O CONSULTOR JURÍDICO
O cenário jurídico nacional, recentemente, vem sendo palco de discussões que beiram ao delírio. Exemplo disto é o debate que se arrasta por alguns anos, sobre a natureza jurídica, e formas de atuação, das denominadas Guardas Municipais.
Isto porque, a Constituição Federal, no Capítulo que trata DA SEGURANÇA PÚBLICA, estabeleceu quais são os Órgãos Públicos que integram as Forças de Segurança Pública, assim dispondo:
- Art. 144. A segurança pública, dever do Estado, direito e responsabilidade de todos, é exercida para a preservação da ordem pública e da incolumidade das pessoas e do patrimônio, através dos seguintes órgãos:
I – polícia federal;
II – polícia rodoviária federal;
III – polícia ferroviária federal;
IV – polícias civis;
V – polícias militares e corpos de bombeiros militares.
VI – polícias penais federal, estaduais e distrital.
..§ 8º Os Municípios poderão constituir guardas municipais destinadas à proteção de seus bens, serviços e instalações, conforme dispuser a lei.
Para regulamentar a atuação das Guardas Municipais, foi editada a Lei n° 13.022/2014, que dispõe sobre o Estatuto Geral das Guardas Municipais.
Iniciou-se, então, grande embate jurídico, para se definir se as GUARDAS integrariam, ou não, as Forças de Segurança Pública. Posto que, nada obstante estar elencada na CF, art. 144, no Capítulo que trata DA SEGURANÇA PÚBLICA, ainda persistiam “dúvidas” jurídicas.
Em agosto de 2023, finalmente, o Supremo Tribunal Federal (STF) sedimentou o entendimento de que as guardas municipais integram o Sistema de Segurança Pública. Decisão expedida no julgamento da Arguição de Descumprimento de Preceito Fundamental (ADPF) 995, no qual o STF afastou todas as interpretações que excluíam essas instituições do Sistema de Segurança Pública, cujo trecho do acórdão segue abaixo:
- ARGUIÇÃO DE DESCUMPRIMENTO DE PRECEITO FUNDAMENTAL 995 DISTRITO FEDERAL
Ementa: DIREITO CONSTITUCIONAL E SEGURANÇA PÚBLICA. ART. 144, §8º, DA CONSTITUIÇÃO. RECONHECIMENTO DAS GUARDAS MUNICIPAIS COMO ÓRGÃO DE SEGURANÇA PÚBLICA. LEGÍTIMA OPÇÃO DO CONGRESSO NACIONAL AO INSTITUIR O SISTEMA ÚNICO DE SEGURANÇA PÚBLICA (LEI N° 13.675/18).
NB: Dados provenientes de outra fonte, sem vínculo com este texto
(** Neither end of the recorded text is white space. *)
Lemma normalized_trim r summary :
  well_reported r summary → trim (normalized r summary ++ nl) = normalized r summary.
Proof.
  intros Hr. unfold normalized.
  set (ds := diagnostics _). unfold trim.
  assert (∃ c t, joinStr nl (ds ++ [summary]) = c :: t ∧ is_space c = false) as (c & t & Hc & Hsp).
  { destruct Hr as (_ & _ & _ & e & w & Hm & _). apply match_summary_shape in Hm as [p ->].
    destruct ds as [|d ds'] eqn:E; [eexists _, _; split; [reflexivity|by vm_compute]|].
    assert (d ∈ ds) as Hd by (rewrite E; left). unfold ds in Hd.
    apply elem_of_diagnostics in Hd as [_ Hd]. unfold is_diagnostic in Hd.
    apply orb_true_iff in Hd as [Hd|Hd]; apply startsWith_spec in Hd as [u ->];
      (destruct ds'; [eexists _, _; split; [reflexivity|by vm_compute]
                     |eexists _, _; split; [reflexivity|by vm_compute]]). }
  assert (∃ u, joinStr nl (ds ++ [summary]) = u ++ [83%N]) as [u Hu].
  { destruct Hr as (_ & _ & _ & e & w & Hm & _). apply match_summary_shape in Hm as [p ->].
    destruct (joinStr_last nl ds (js "COMPLETED " ++ p ++ js " FILES_WITH_PROBLEMS")) as [q ->].
    exists (q ++ js "COMPLETED " ++ p ++ js " FILES_WITH_PROBLEM"). by rewrite <-!app_assoc. }
  rewrite trimStart_id.
  - rewrite Hu. unfold trimEnd. rewrite rev_app_distr, rev_app_distr. simpl.
    by rewrite rev_involutive.
  - rewrite Hc. intros c' t' [= <- _]. done.
Qed.

(** Recording a baseline and checking the same run against it succeeds. *)
Theorem check_after_update r baseline :
  exit_code (check r true baseline) = 0%Z →
  ∃ content, written_baseline (check r true baseline) = Some content ∧
             exit_code (check r false (Some content)) = 0%Z.
Proof.
  intros H. apply check_accepts in H as (s & Hr & Hw).
  eexists. split; [exact Hw|]. apply check_accepts. exists s. split; [done|].
  eexists. split; [done|]. symmetry. by apply normalized_trim.
Qed.

(** One baseline accepts exactly the runs that report the same diagnostics, in
    whatever order: of two well-reported runs, if the first passes, the second
    passes if and only if its diagnostics are a permutation of the first's and
    its summary is the same. *)
Theorem check_detects_changes r1 r2 s1 s2 baseline :
  well_reported r1 s1 → well_reported r2 s2 →
  exit_code (check r1 false baseline) = 0%Z →
  exit_code (check r2 false baseline) = 0%Z ↔
    (List.filter is_diagnostic (normalizedLines (spawn_stdout r1)) ≡ₚ
     List.filter is_diagnostic (normalizedLines (spawn_stdout r2))) ∧ s1 = s2.
Proof.
  intros H1 H2 Hok. apply check_accepts in Hok as (s & Hs & content & -> & Hn).
  assert (s = s1) as ->.
  { destruct Hs as (_ & Hs & _), H1 as (_ & H1 & _). congruence. }
  rewrite check_accepts. split.
  - intros (s & Hs' & content' & [= <-] & Hn').
    assert (s = s2) as ->.
    { destruct Hs' as (_ & Hs' & _), H2 as (_ & H2 & _). congruence. }
    destruct (normalized_inj r1 r2 s1 s2) as [Hd ->]; [done..|congruence|]. split; [|done].
    unfold diagnostics in Hd.
    by rewrite <-(sort_strings_Permutation (List.filter is_diagnostic (normalizedLines (spawn_stdout r1)))),
      <-(sort_strings_Permutation (List.filter is_diagnostic (normalizedLines (spawn_stdout r2)))), Hd.
  - intros [Hp ->]. exists s2. split; [done|]. exists content. split; [done|].
    rewrite <-Hn. unfold normalized, diagnostics. by rewrite (sort_strings_eq _ _ Hp).
Qed.

Definition sample_run : SpawnResult := {|
  spawn_error := false;
  spawn_stderr := [];
  spawn_stdout := js "1 START x" ++ nl ++ js "2 ERROR b" ++ nl ++ js "3 ERROR a" ++ nl ++
                  js "4 COMPLETED 9 FILES 2 ERRORS 0 WARNINGS 1 FILES_WITH_PROBLEMS" ++ nl;
  spawn_status := 1
|}.

Definition sample_summary : jstr :=
  js "COMPLETED 9 FILES 2 ERRORS 0 WARNINGS 1 FILES_WITH_PROBLEMS".

Lemma sample_well_reported : well_reported sample_run sample_summary.
Proof.
  split_and!; [reflexivity|vm_compute; reflexivity|vm_compute; reflexivity|].
  exists 2%Z, 0%Z. split_and!; vm_compute; reflexivity.
Qed.

Lemma check_after_update_witness :
  exit_code (check sample_run true None) = 0%Z ∧
  ∃ content, written_baseline (check sample_run true None) = Some content ∧
             exit_code (check sample_run false (Some content)) = 0%Z.
Proof. split; [vm_compute; reflexivity|]. apply check_after_update. vm_compute. reflexivity. Defined.

Lemma check_detects_changes_witness :
  exit_code (check sample_run false
    (Some (js "ERROR a" ++ nl ++ js "ERROR b" ++ nl ++ sample_summary ++ nl))) = 0%Z.
Proof.
  apply (check_detects_changes sample_run sample_run sample_summary sample_summary);
    [apply sample_well_reported|apply sample_well_reported|vm_compute; reflexivity|done].
Defined.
PRECEDENTES. PROCEDÊNCIA DO PEDIDO.
…
Vistos, relatados e discutidos estes autos, os Ministros do Supremo Tribunal Federal, em Sessão Virtual do Plenário, sob a Presidência da Senhora Ministra Rosa Weber, por maioria, conheceram da arguição, convolaram o julgamento da medida cautelar em julgamento definitivo da ADPF e, no mérito, julgaram procedente a presente ADPF, para, nos termos do artigo 144, § 8º, da CF, conceder interpretação conforme à Constituição ao artigo 4º da Lei 13.022/14 e ao artigo 9º da 13.675/18, declarando inconstitucionais todas as interpretações judiciais que excluam as Guardas Municipais, devidamente criadas e instituídas, como integrantes do Sistema de Segurança Pública, tudo nos termos do voto do Relator, vencidos os Ministros Edson Fachin e Rosa Weber (Presidente), que não conheciam da arguição, e os Ministros André Mendonça, Cármen Lúcia e Nunes Marques, que não conheciam da arguição e, vencidos, divergiam do Relator para, no mérito, julgar procedentes, em parte, os pedidos, nos termos de seus votos. Sessão Virtual de 18.8.2023 a 25.8.2023.
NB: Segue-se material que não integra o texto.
(* ===== verification/DnsRecordsView.v ===== *)
(** * The template of the custom DNS records, and the records in the event loop

    The markup of [components/dnsArecords.svelte]. *)

From S2P Require Import Prelude JsString JsAsync Http Api Busy Notifications View Layout DnsRecords.
Open Scope js_scope.

Inductive records_event :=
| OpenCreate
| EditRow (rowId : nat)
| AskDelete (rowId : nat)
| CloseLoadError
| SetDomain (value : jstr)
| SetIp (value : jstr)
| SaveRow
| CloseForm
| ConfirmDelete
| CloseDelete.

Section View.
Context (translator : jstr → jstr) (isIPv4 : jstr → bool).
#[local] Abbreviation tr s := (translator (js s)).
#[local] Abbreviation handler := (prog Records (io_res (P := RecordsPayload) RecordsBody)).

Definition headers : list (jstr * jstr) := [
  (js "domain", tr "Domain"); (js "ip", tr "IP address"); (js "actions", tr "Actions")
].

Definition cell (row : DnsRecord) (key : jstr) : list (node records_event) := [
  alt (bool_decide (key = js "actions")) [
    El "OverflowMenu" [Attr "iconDescription" (tr "Record actions")] [
      El "OverflowMenuItem" [Attr "text" (tr "Edit"); On "click" (EditRow (id row))] [];
      El "OverflowMenuItem" [Attr "text" (tr "Delete"); On "click" (AskDelete (id row))] []
    ]
  ] [Text (if bool_decide (key = js "domain") then domain row else ip row)]
].

Definition table (s : Records) : node records_event :=
  alt (loading s && is_nil (data s)) [
    resource_state Loading [] (tr "Loading custom DNS records…") [] None []
  ] [
    alt (is_nil (data s)) [
      resource_state Empty (tr "No custom records")
        (tr "Add a record when a local domain should resolve to a specific IPv4 address.") [] None []
    ] [
      El "div" [] [
        data_table headers (data s) [El "Toolbar" [] [El "ToolbarContent" [] []]] cell
      ]
    ]
  ].

(** The primary button of the form. *)
Definition saveDisabled (s : Records) : bool :=
  negb (truthy (trim (domainText s))) || negb (isIPv4 (trim (ipText s))) || saving s.

Definition form (s : Records) : node records_event :=
  modal (showForm s)
    (match editingRowId s with None => tr "Add custom record" | Some _ => tr "Edit custom record" end)
    (tr "DNS") (if saving s then tr "Saving…" else tr "Save record") (tr "Cancel")
    (saveDisabled s) SaveRow CloseForm [
    El "div" [] [
      El "TextInput" [
        Attr "labelText" (tr "Domain"); lit "type" "text"; Attr "value" (domainText s);
        lit "placeholder" "printer.home"; Disabled (saving s); OnAny "bind:value" SetDomain
      ] [];
      El "TextInput" [
        Attr "labelText" (tr "IPv4 address");
        Attr "helperText"
          (if truthy (ipText s) && negb (isIPv4 (trim (ipText s))) then tr "Enter a valid IPv4 address." else []);
        Flag "invalid" (truthy (ipText s) && negb (isIPv4 (trim (ipText s))));
        Attr "invalidText" (tr "Enter a valid IPv4 address."); lit "type" "text"; Attr "value" (ipText s);
        lit "placeholder" "192.168.1.20"; Disabled (saving s); OnAny "bind:value" SetIp
      ] []
    ]
  ].

Definition delete_dialog (s : Records) : node records_event :=
  confirm_dialog (bool_decide (is_Some (pendingDelete s)))
    (tr "Delete custom DNS record?") (tr "DNS") (tr "Delete record") (tr "Cancel")
    (saving s) ConfirmDelete CloseDelete [
    El "p" [] [
      Text (tr "GateSentry will stop resolving");
      El "strong" [] [Text (default [] (domain <$> pendingDelete s))];
      Text (tr "to the configured local address.")
    ]
  ].

Definition records_view (s : Records) : list (node records_event) := [
  section_panel (tr "Custom A records")
    (tr "Resolve selected domains to local IPv4 addresses before using the upstream resolver.") []
    (Some [El "Button" [On "click" OpenCreate] [Text (tr "Add record")]]) [
    shown (truthy (loadError s)) [
      El "InlineNotification" [
        lit "kind" "error"; Attr "title" (tr "Custom records unavailable");
        Attr "subtitle" (loadError s); On "close" CloseLoadError
      ] []
    ];
    table s
  ];
  form s;
  delete_dialog s
].

Definition records_offers (e : records_event) (s : Records) : Prop := any_of (fun n => offers n e) (records_view s).

Definition on_event (e : records_event) : handler unit :=
  match e with
  | OpenCreate => modify openCreate
  | EditRow i => modify (editRow i)
  | AskDelete i => modify (askDelete i)
  | CloseLoadError => loadError <~ []
  | SetDomain v => domainText <~ v
  | SetIp v => ipText <~ v
  | SaveRow => saveRow translator isIPv4
  | CloseForm => modify closeForm
  | ConfirmDelete => confirmDelete translator
  | CloseDelete => pendingDelete <~ None
  end.

(** The component when it is created. *)
Definition initialRecords (a : Session) (l : list Notification) : Records :=
  MkRecords a l 0 [] true false [] [] [] None None false.

Definition records_loop (a : Session) (l : list Notification) :=
  loop_from records_offers on_event (loadAPIData translator) (initialRecords a l).
End View.

(** ** Saves *)

Definition replaces (q : io_req RecordsPayload) : bool :=
  match q with Fetch r => bool_decide (rq_method r = js "post") | _ => false end.

Section Saves.
Context (translator : jstr → jstr) (isIPv4 : jstr → bool).

Lemma records_load_harmless : harmless saving replaces (loadAPIData translator).
Proof. unfold loadAPIData. harmless_run. Qed.

Lemma records_persist_guarded records (K : result bool → bool → Records → Prop) s :
  (∀ o s', K o false s') → guarded saving replaces (persist translator records) false K s.
Proof.
  intros HK. unfold persist, notify. guard_run; try apply HK.
  apply harmless_guarded; [apply records_load_harmless|busy_known|].
  intros [e|[]] s2 Hs2; guard_run; apply HK.
Qed.

Lemma records_event_safe e s : flag_safe saving replaces (on_event translator isIPv4 e) s.
Proof.
  destruct e; cbn [on_event]; try (apply harmless_safe; unfold editRow; solve [harmless_run]).
  - unfold flag_safe, saveRow. guard_run. apply records_persist_guarded. intros [e|[]] s'; guard_run.
  - unfold flag_safe, confirmDelete. guard_run. apply records_persist_guarded. intros [e|[]] s'; guard_run.
Qed.

Lemma records_event_settles e s :
  settling saving (on_event translator isIPv4 e) s ∧ settling loading (on_event translator isIPv4 e) s.
Proof.
  unfold on_event, saveRow, confirmDelete, persist, loadAPIData, notify, editRow.
  destruct e; split; settling_run.
Qed.

(** Whatever is clicked and in whatever order the server answers, at most one
    request that replaces the records is under way, and none while the
    component is not saving.  Once nothing more is clicked it comes to rest,
    and then it neither says that it is loading nor that it is saving. *)
Theorem records_at_rest a l s ts :
  records_loop translator isIPv4 a l (s, ts) →
  length (List.filter (fun t => replaces (th_request t)) ts) ≤ (if saving s then 1 else 0) ∧
  Acc (flip answer_step) (s, ts) ∧
  ∀ s', rtc answer_step (s, ts) (s', []) → Forall (fun flag => flag s' = false) [saving; loading].
Proof.
  intros Hr. split.
  - eapply single_flight in Hr as [H _]; [exact H|intros; apply records_event_safe|done|].
    apply harmless_safe, records_load_harmless.
  - apply (page_rests _ _ _ _ _ [saving; loading] Hr).
    apply Forall_cons; split; [|apply Forall_cons; split; [|done]];
      (split; [intros e s0 _; apply records_event_settles|]); unfold loadAPIData.
    + right. split; [done|settling_run].
    + left. clearing_run.
Qed.
End Saves.

(** ** Records that have not been read *)

Section Unread.
Context (translator : jstr → jstr) (isIPv4 : jstr → bool).

Lemma records_form_offers s e :
  showForm s = true →
  match e with
  | SetDomain _ | SetIp _ => saving s = false
  | SaveRow => saveDisabled isIPv4 s = false
  | CloseForm => True
  | _ => False
  end → records_offers translator isIPv4 e s.
Proof.
  intros Hf He. unfold records_offers, records_view. cbn [any_of]. right. left. apply modal_offers.
  split; [done|]. destruct e; try done; [right; right|right; right|by left|by right; left]; view_simpl; rewrite He.
  - left. split; [done|]. right. left. split; [done|]. left. left. split; [done|]. by eexists.
  - left. split; [done|]. right. right. left. split; [done|]. left. left. split; [done|]. by eexists.
Qed.

Lemma records_create_offered s : records_offers translator isIPv4 OpenCreate s.
Proof.
  unfold records_offers, records_view. cbn [any_of]. left. apply section_panel_offers. left.
  cbn [slot_offers]. view_simpl. tauto.
Qed.

Lemma records_save_starts s :
  saveDisabled isIPv4 s = false →
  ∃ s' t, advance (saveRow translator isIPv4) s = (s', Some t) ∧
    th_request t = Fetch (save_request s (next_records s)).
Proof.
  intros Hd. unfold saveDisabled in Hd. assert (saving s = false) as Hs by (split_bools; done).
  do 2 eexists. split.
  - unfold saveRow, persist. cbn [mbind prog_bind settle get advance]. rewrite Hd.
    cbn [mbind prog_bind settle get advance]. rewrite Hs. reflexivity.
  - reflexivity.
Qed.

(** A record can be added before the records have been read: what is saved
    then is the list of that one record, which replaces whatever records the
    server holds. *)
Theorem unread_records_overwritten a l d i :
  truthy (trim d) = true → isIPv4 (trim i) = true →
  ∃ s read save r, records_loop translator isIPv4 a l (s, [read; save]) ∧
    th_request read = Fetch (load_request (initialRecords a l)) ∧ th_request save = Fetch r ∧
    rq_url r = baseURL (api a) ++ url ∧ rq_method r = js "post" ∧
    rq_body r = Some (SendRecords [(trim d, trim i)]).
Proof.
  intros Hd Hi. set (s1 := MkRecords (getHeaders a).2 l 0 [] true false [] d i None None true).
  assert (saveDisabled isIPv4 s1 = false) as Hs by (unfold saveDisabled; simpl; by rewrite Hd, Hi).
  destruct (records_save_starts s1 Hs) as (s2 & t & Ha & Hq).
  pose proof (loop_mounted (records_offers translator isIPv4) (on_event translator isIPv4)
    (loadAPIData translator) (initialRecords a l)) as H0.
  do 4 eexists. split; [|split_and!; [|exact Hq|reflexivity..]].
  - eapply (loop_event _ _ SaveRow _ _ s1 s2 [_]); [|by apply records_form_offers|exact Ha].
    eapply (loop_assign _ _ (SetIp i) _ _ (s1 <| ipText := [] |>)); [|by apply records_form_offers|reflexivity].
    eapply (loop_assign _ _ (SetDomain d) _ _ (s1 <| domainText := [] |> <| ipText := [] |>));
      [|by apply records_form_offers|reflexivity].
    eapply (loop_assign _ _ OpenCreate); [exact H0|apply records_create_offered|reflexivity].
  - reflexivity.
Qed.
End Unread.

Lemma unread_records_overwritten_witness :
  ∃ s read save, records_loop (fun t => t) (fun _ => true) (apistore [] ∅) [] (s, [read; save]) ∧
    replaces (th_request read) = false ∧ replaces (th_request save) = true.
Proof.
  destruct (unread_records_overwritten (fun t => t) (fun _ => true) (apistore [] ∅) []
    (js "printer.home") (js "192.168.1.20")) as (s & read & save & r & H & Hr & Hs & _ & Hm & _); [by vm_compute|done|].
  exists s, read, save. split; [exact H|]. rewrite Hr, Hs. simpl. rewrite Hm. by vm_compute.
Defined.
Mas a discussão não teve seu fim, posto que, novos questionamentos surgiram, sobre se as GUARDAS poderiam também atuar de forma OSTENSIVA, dentro de suas atribuições constitucionais de “proteção de seus bens, serviços e instalações, conforme dispuser a lei.”
Novamente, o tema foi guindado ao Supremo Tribunal Federal (STF), que acolheu o entendimento sobre a possibilidade jurídica das GUARDAS terem esta atuação OSTENSIVA, e não apenas PREVENTIVA. Decisão tomada pelo STF no RE 608588 em 20.2.2025, conforme trecho abaixo transcrito:
- Tema 656 – Limites da atuação legislativa local para disciplinar as atribuições das guardas municipais destinadas à proteção de bens, serviços e instalações do município.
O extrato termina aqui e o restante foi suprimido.